In Memory of Ivy, 2001 - 2007

After a tragic accident on Friday night, 11th May, my dear cat Ivy died, despite the best efforts of the vet.

She was about 5½ years old.

Monday, April 23, 2007

Cry "God for Harry, England, and Saint George!"

The title is from Shakespeare's Henry V, and is King Henry's battle cry at Agincourt. And I'm writing this today because today is 23rd April - Saint George's Day.

George is the patron saint of England, and you might expect that this would be our national day, but no........ We English seem to have missed the boat on national days such as Ireland and Scotland.

Anyway, here's something about George, fact and fiction, truth and legend - read on

Facts first...

As mentioned, George is patron saint of England, and his emblem, a red cross on white is the flag of England.

Curiously he is also patron of Moscow City, and Georgia (former SSR that is). Iberia has claimed him too, and he is also patron saint of Aragon and Catalonia (Barcelona especially).

He was patron saint of Portugal until the 18th Century, and is still, it seems, "Commander" of the Portuguese Army.

Actually, the list is much, much longer, and includes patronage of Palestinian children, and the city of Beirut, as well as Canada and Montenegro....

Curiously too, he is regarded as a muslim saint, Mar Girgis


There seem to have been many tales about George, brought back to Europe by troubadours after the Crusades. Many tales seem to have been inspired by the Eastern Orthodox Church, who saw George as a great soldier and saint (and martyr). In English legend he is said to have been the only mounted knight at the time of King Arthur, and so was also the patron of cavalry, and hence, of chivalry.

The true story...

There really was a George, although I can't be sure that was his real name. He was born into a well-to-do family in the 3rd Century, and lived in Cappodicia, which we know today as Turkey. He moved with his mother (no idea what happened to Dad - he had also been a soldier, so may have died in battle) and lived near Diospolis, which is present day Lydda, or Lod, and eventually joined the Roman Army. (Remember that in those days the Roman Empire took in almost all the Mediterranean shores). He must have done well, because ultimately he gained the rank of Tribune, which is equivalent to Colonel today, by his twenties.

The Roman Empire was then ruled by Diocletian, who began a series of persecutions against Christians from about 302 AD. George was expected to take part, but objected personally to the Emperor, which went down very badly. He was imprisoned, and tortured - broken on a wheel, according to one account - and finally beheaded.

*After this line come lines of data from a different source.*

(* ===== verification/Protocol.v ===== *)
(** * Protocol: status codes, message identifiers, local responses

    Models [src/src/protocol/codes.rs], [src/src/protocol/response.rs]
    ([StatusCode] and its parser), [src/src/types/protocol.rs] ([MessageId])
    and the static responses of [src/src/protocol/responses.rs]. *)

From S2P Require Import Prelude.

(** ** Status codes ([protocol/codes.rs]) *)
Module codes.
Definition HELP_TEXT : N := 100.
Definition CAPABILITY_LIST : N := 101.
Definition CONNECTION_CLOSING : N := 205.
Definition GROUP_SELECTED : N := 211.
Definition INFORMATION_FOLLOWS : N := 215.
Definition ARTICLE_FOLLOWS : N := 220.
Definition HEAD_FOLLOWS : N := 221.
Definition BODY_FOLLOWS : N := 222.
Definition ARTICLE_EXISTS : N := 223.
Definition OVERVIEW_FOLLOWS : N := 224.
Definition HEADERS_FOLLOW : N := 225.
Definition NEW_ARTICLES_FOLLOW : N := 230.
Definition NEW_GROUPS_FOLLOW : N := 231.
Definition AUTH_ACCEPTED : N := 281.
Definition PASSWORD_REQUIRED : N := 381.
Definition NO_SUCH_ARTICLE_ID : N := 430.
Definition AUTH_REQUIRED : N := 480.
Definition AUTH_REJECTED : N := 481.
Definition AUTH_OUT_OF_SEQUENCE : N := 482.
Definition COMMAND_SYNTAX_ERROR : N := 501.
Definition ACCESS_DENIED : N := 502.
Definition FEATURE_NOT_SUPPORTED : N := 503.
End codes.

(** ** [StatusCode] ([protocol/response.rs]) *)

(** The field is private in the source: values come from [try_new] only. *)
Record StatusCode := mkStatusCode { as_u16 : N }.

#[global] Instance StatusCode_eq_dec : EqDecision StatusCode.
Proof. solve_decision. Defined.

Definition StatusCode_MIN : N := 100.
Definition StatusCode_MAX : N := 599.

Definition try_new (value : N) : option StatusCode :=
  if (StatusCode_MIN <=? value)%N && (value <=? StatusCode_MAX)%N
  then Some (mkStatusCode value) else None.

Definition is_success (s : StatusCode) : bool := (200 <=? as_u16 s)%N && (as_u16 s <? 400)%N.
Definition is_error (s : StatusCode) : bool := (400 <=? as_u16 s)%N && (as_u16 s <? 600)%N.
Definition is_continuation (s : StatusCode) : bool :=
  (300 <=? as_u16 s)%N && (as_u16 s <? 400)%N.
Definition is_informational (s : StatusCode) : bool :=
  (100 <=? as_u16 s)%N && (as_u16 s <? 200)%N.
Definition is_greeting (s : StatusCode) : bool := (as_u16 s =? 200)%N || (as_u16 s =? 201)%N.
Definition requires_auth_credentials (s : StatusCode) : bool :=
  (as_u16 s =? 381)%N || (as_u16 s =? 480)%N.
Definition is_auth_accepted (s : StatusCode) : bool := (as_u16 s =? 281)%N.
Definition is_article_missing (s : StatusCode) : bool := (as_u16 s =? 430)%N.

(** [b.wrapping_sub(b'0')] on [u8]. *)
Definition digit_value (b : byte) : N := ((Byte.to_N b + 256 - 48) mod 256)%N.

(** [StatusCode::parse] *)
Definition parse (data : bytes) : option StatusCode :=
  match data with
  | b0 :: b1 :: b2 :: _ =>
      let d0 := digit_value b0 in
      let d1 := digit_value b1 in
      let d2 := digit_value b2 in
      if (9 <? d0)%N || (9 <? d1)%N || (9 <? d2)%N then None
      else try_new (d0 * 100 + d1 * 10 + d2)%N
  | _ => None
  end.

(** [u64::from_str]: an optional plus sign and at least one digit. *)
Definition parse_u64 (s : bytes) : option N :=
  let digits := match s with x2b :: s => s | _ => s end in
  if negb (bool_decide (digits = [])) && forallb (λ b, (digit_value b <=? 9)%N) digits
  then
    let v := foldl (λ v b, (v * 10 + digit_value b)%N) 0%N digits in
    if (v <=? u64_max)%N then Some v else None
  else None.

(** ** Message identifiers ([types/protocol.rs]) *)

Definition MIN_MESSAGE_ID_OCTETS : nat := 3.
Definition MAX_MESSAGE_ID_OCTETS : nat := 250.

Inductive ValidationError :=
| EmptyHostName
| EmptyServerName
| InvalidMessageId
| EmptyConfigPath
| EmptyUsername
| EmptyPassword.

(** [ValidatedMessageId::validate] *)
Definition validate_message_id (s : bytes) : result ValidationError unit :=
  if negb ((MIN_MESSAGE_ID_OCTETS <=? length s) && (length s <=? MAX_MESSAGE_ID_OCTETS))
     || negb (bool_decide (head s = Some x3c))
     || negb (bool_decide (last s = Some x3e))
  then Err InvalidMessageId
  else
    let inner := slice 1 (length s - 1) s in
    if existsb (λ b, negb (byte_in x21 x7e b) || Byte.eqb b x3e) inner
    then Err InvalidMessageId
    else Ok ().

(** A [MessageId] is a string that passed [validate]. *)
Record MessageId := mkMessageId { message_id_str : bytes }.

(** [MessageId::from_borrowed] and [MessageId::new]. *)
Definition MessageId_new (s : bytes) : result ValidationError MessageId :=
  _ ← validate_message_id s; mret (mkMessageId s).

Definition has_angle_brackets (s : bytes) : bool :=
  bool_decide (head s = Some x3c) && bool_decide (last s = Some x3e).

(** [MessageId::from_str_or_wrap] *)
Definition from_str_or_wrap (s : bytes) : result ValidationError MessageId :=
  match s with
  | [] => Err InvalidMessageId
  | _ => MessageId_new (if has_angle_brackets s then s else x3c :: s ++ [x3e])
  end.

(** [without_brackets]: [strip_prefix('<')] then [strip_suffix('>')]; [None]
    is the [expect] that panics. *)
Definition without_brackets (m : MessageId) : option bytes :=
  match message_id_str m with
  | x3c :: rest =>
      match last rest with
      | Some x3e => Some (take (length rest - 1) rest)
      | _ => None
      end
  | _ => None
  end.

(** ** Local responses ([protocol/responses.rs]) *)
Module responses.
Definition MIN_RESPONSE_LENGTH : nat := 5.
Definition AUTH_REQUIRED : bytes := bs "381 Password required" ++ CRLF.
Definition AUTH_ACCEPTED : bytes := bs "281 Authentication accepted" ++ CRLF.
Definition AUTH_FAILED : bytes := bs "481 Authentication failed" ++ CRLF.
Definition AUTH_REQUIRED_FOR_COMMAND : bytes := bs "480 Authentication required" ++ CRLF.
Definition AUTH_OUT_OF_SEQUENCE : bytes :=
  bs "482 Authentication commands issued out of sequence" ++ CRLF.
Definition AUTH_ALREADY_AUTHENTICATED : bytes := bs "502 Already authenticated" ++ CRLF.
Definition AUTH_UNKNOWN_SUBCOMMAND : bytes := bs "501 Syntax error in command" ++ CRLF.
Definition CONNECTION_CLOSING : bytes := bs "205 Connection closing" ++ CRLF.
Definition POSTING_NOT_PERMITTED : bytes := bs "440 Posting not permitted" ++ CRLF.
Definition BACKEND_ERROR : bytes := bs "503 Backend error" ++ CRLF.
Definition BACKEND_UNAVAILABLE : bytes := bs "400 Backend server unavailable" ++ CRLF.
Definition COMMAND_TOO_LONG : bytes := bs "501 Command too long" ++ CRLF.
Definition COMMAND_SYNTAX_ERROR_RESPONSE : bytes := bs "501 Syntax error in command" ++ CRLF.
Definition NO_SUCH_ARTICLE : bytes := bs "430 No such article" ++ CRLF.
End responses.

(** ** Properties of status codes *)

(** Every [StatusCode] the program can hold. *)
Definition status_ok (s : StatusCode) : Prop := (100 <= as_u16 s <= 599)%N.

Lemma try_new_Some v s : try_new v = Some s ↔ s = mkStatusCode v ∧ (100 <= v <= 599)%N.
Proof.
  unfold try_new, StatusCode_MIN, StatusCode_MAX.
  destruct (_ && _) eqn:E; reflect_bools.
  - split; [intros [= <-]; split; [done|lia]|by intros [-> _]].
  - split; [done|]. intros [-> Hv]. apply andb_false_iff in E as [E|E]; reflect_bools; lia.
Qed.

(** The ASCII digit of a value below ten. *)
Definition digit_byte (n : N) : byte := default x00 (Byte.of_N (48 + n)).

(** The three digits [StatusCode]'s [Display] prints. *)
Definition print_status (s : StatusCode) : bytes :=
  [digit_byte (as_u16 s / 100); digit_byte (as_u16 s / 10 mod 10); digit_byte (as_u16 s mod 10)].

Lemma digit_value_digit_byte n : (n <= 9)%N → digit_value (digit_byte n) = n.
Proof.
  intros Hn. unfold digit_value, digit_byte.
  destruct (byte_of_N_lt (48 + n)) as (b & -> & Hb); [lia|]. simpl. rewrite Hb.
  replace (48 + n + 256 - 48)%N with (n + 1 * 256)%N by lia.
  rewrite N.Div0.mod_add. apply N.mod_small. lia.
Qed.

Lemma digit_value_small b : (digit_value b <= 9)%N → b = digit_byte (digit_value b).
Proof.
  unfold digit_value, digit_byte. destruct b; simpl; intros H; first [reflexivity|exfalso].
  all: vm_compute in H; congruence.
Qed.

Lemma parse_Some data s :
  parse data = Some s ↔ status_ok s ∧ ∃ rest, data = print_status s ++ rest.
Proof.
  unfold parse, status_ok. split.
  - destruct data as [|b0 [|b1 [|b2 rest]]]; try done.
    destruct (_ || _) eqn:E; [done|]. reflect_bools.
    intros [-> Hr]%try_new_Some. cbn [as_u16]. split; [done|]. exists rest.
    unfold print_status; cbn [as_u16 app].
    set (d0 := digit_value b0) in *. set (d1 := digit_value b1) in *.
    set (d2 := digit_value b2) in *.
    replace ((d0 * 100 + d1 * 10 + d2) / 100)%N with d0
      by (apply (N.div_unique _ 100 _ (d1 * 10 + d2)); lia).
    replace ((d0 * 100 + d1 * 10 + d2) / 10)%N with (d0 * 10 + d1)%N
      by (apply (N.div_unique _ 10 _ d2); lia).
    replace ((d0 * 10 + d1) mod 10)%N with d1 by (apply (N.mod_unique _ 10 d0); lia).
    replace ((d0 * 100 + d1 * 10 + d2) mod 10)%N with d2
      by (apply (N.mod_unique _ 10 (d0 * 10 + d1)); lia).
    unfold d0, d1, d2. rewrite <-!digit_value_small by (unfold d0, d1, d2 in *; lia). done.
  - intros [Hok (rest & ->)]. destruct s as [v]; simpl in *.
    pose proof (N.mod_lt v 10). pose proof (N.mod_lt (v / 10) 10).
    assert (v / 100 <= 9)%N by (apply N.lt_succ_r, N.Div0.div_lt_upper_bound; lia).
    rewrite !digit_value_digit_byte by lia.
    replace (_ || _) with false by (symmetry; rewrite !orb_false_iff, !N.ltb_ge; lia).
    assert (v / 100 * 100 + v / 10 mod 10 * 10 + v mod 10 = v)%N as ->.
    { pose proof (N.Div0.div_mod v 10). pose proof (N.Div0.div_mod (v / 10) 10) as Hd.
      rewrite N.Div0.div_div in Hd. change (10 * 10)%N with 100%N in Hd. lia. }
    by apply try_new_Some.
Qed.

(** ** Properties of message identifiers *)

(** The shape RFC 3977 gives a message-id, as the code checks it. *)
Definition message_id_inner (inner : bytes) : Prop :=
  1 ≤ length inner ≤ 248 ∧ Forall (λ b, byte_in x21 x7e b = true ∧ b ≠ x3e) inner.

Lemma bracketed_shape (s : bytes) (x y : byte) :
  head s = Some x → last s = Some y → 2 ≤ length s →
  s = x :: slice 1 (length s - 1) s ++ [y].
Proof.
  destruct s as [|a s]; [done|]. cbn [head]. intros [= ->] Hl Hlen. f_equal.
  destruct (last_Some (x :: s) y) as [Hls _]. destruct (Hls Hl) as [l' Hl'].
  destruct l' as [|b l']; simplify_eq/=; [simpl in Hlen; lia|].
  unfold slice. simpl. rewrite drop_0, length_app. simpl.
  replace (length l' + 1 - 0 - 1) with (length l') by lia. by rewrite take_app_length.
Qed.

Lemma validate_message_id_ok s :
  validate_message_id s = Ok () ↔
  ∃ inner, s = x3c :: inner ++ [x3e] ∧ message_id_inner inner.
Proof.
  unfold validate_message_id, message_id_inner, MIN_MESSAGE_ID_OCTETS, MAX_MESSAGE_ID_OCTETS.
  split.
  - destruct (_ || _) eqn:E; [done|]. reflect_bools.
    destruct (existsb _ _) eqn:Ex; [done|]. intros _.
    exists (slice 1 (length s - 1) s). split; [apply bracketed_shape; [done..|lia]|].
    split; [rewrite slice_length by lia; lia|].
    apply Forall_forall. intros b Hb. apply list_elem_of_In in Hb.
    assert (negb (byte_in x21 x7e b) || Byte.eqb b x3e = false) as Hf.
    { apply not_true_iff_false. intros Ht. apply not_true_iff_false in Ex. apply Ex.
      apply existsb_exists. eauto. }
    reflect_bools. split; [done|]. by apply byte_eqb_neq.
  - intros (inner & -> & Hlen & Hall).
    rewrite last_cons, last_snoc. simpl. rewrite length_app. simpl.
    replace (_ || _) with false; cycle 1.
    { symmetry. rewrite !orb_false_iff, !negb_false_iff, andb_true_iff.
      repeat split; try done; destruct (length inner + 1) as [|[|n]] eqn:En; try lia; try done.
      apply (Nat.leb_le (S (S n)) 249). lia. }
    unfold slice. simpl. rewrite drop_0.
    replace (length inner + 1 - 0 - 1) with (length inner) by lia.
    rewrite take_app_length.
    destruct (existsb _ _) eqn:Ex; [|done]. apply existsb_exists in Ex as (b & Hin & Hb).
    apply list_elem_of_In in Hin. rewrite Forall_forall in Hall.
    destruct (Hall b Hin) as [Hr Hne]. rewrite Hr in Hb. simpl in Hb. by reflect_bools.
Qed.

Lemma validate_message_id_length s :
  validate_message_id s = Ok () → 3 ≤ length s ≤ 250.
Proof.
  intros (inner & -> & [Hl _])%validate_message_id_ok. simpl. rewrite length_app. simpl. lia.
Qed.

(** Every validated identifier is ASCII, so it is also well-formed UTF-8. *)
Lemma validate_message_id_utf8 s : validate_message_id s = Ok () → utf8_valid s = true.
Proof.
  intros (inner & -> & [_ Hall])%validate_message_id_ok. apply utf8_valid_ascii.
  apply Forall_cons. split; [done|]. apply Forall_app. split; [|by constructor].
  eapply Forall_impl; [exact Hall|]. intros b [Hb _].
  unfold byte_in in *. reflect_bools. apply andb_true_iff. rewrite !N.leb_le.
  simpl in *. lia.
Qed.

Lemma MessageId_new_ok s m :
  MessageId_new s = Ok m ↔ validate_message_id s = Ok () ∧ m = mkMessageId s.
Proof.
  unfold MessageId_new, mbind, result_bind. destruct (validate_message_id s) as [[]|].
  - split; [by intros [= <-]|by intros [_ ->]].
  - split; [done|by intros [? _]].
Qed.

Lemma without_brackets_new s m :
  MessageId_new s = Ok m →
  ∃ inner, without_brackets m = Some inner ∧ s = x3c :: inner ++ [x3e] ∧ message_id_inner inner.
Proof.
  intros [(inner & -> & Hin)%validate_message_id_ok ->]%MessageId_new_ok.
  exists inner. split; [|done]. unfold without_brackets. simpl. rewrite last_snoc, length_app.
  simpl. replace (length inner + 1 - 1) with (length inner) by lia. by rewrite take_app_length.
Qed.

Lemma digit_byte_not_dot n : digit_byte n ≠ x2e.
Proof.
  unfold digit_byte. destruct (Byte.of_N (48 + n)) as [b|] eqn:E; [|done].
  simpl. intros ->. apply Byte.to_of_N in E. cbn in E. lia.
Qed.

Legend has it that Alexandrina, the Emperor's wife, was so impressed with George's courage, that she converted to Christianity, and not surprisingly was executed shortly thereafter.

The Dragon story...

George is always associated with a dragon, although there are many similar dragon tales around the world, and the tale which is generally told is this:

A dragon lived near a pagan town in Libya - perhaps Selena. The dragon terrorised the people, who fed it with sheep, at first. However, the dragon was insatiable, and so the diet was changed to people, especially maidens. Clearly they must have been running out of maidens, as one day the King's daughter found herself chained to a rock in her wedding dress, for the dragon's delight.

Fortunately George was riding by, and attacked the dragon.he disabled it with his spear, and asking the princess for her girdle, subdued the dragon completely. he marched the dragon back to town, whereupon it was slaughtered by the townsfolk.

The princess gave George a red rose (the red rose is the flower of England), although that seems to be as far as he got. And the people all became Christian.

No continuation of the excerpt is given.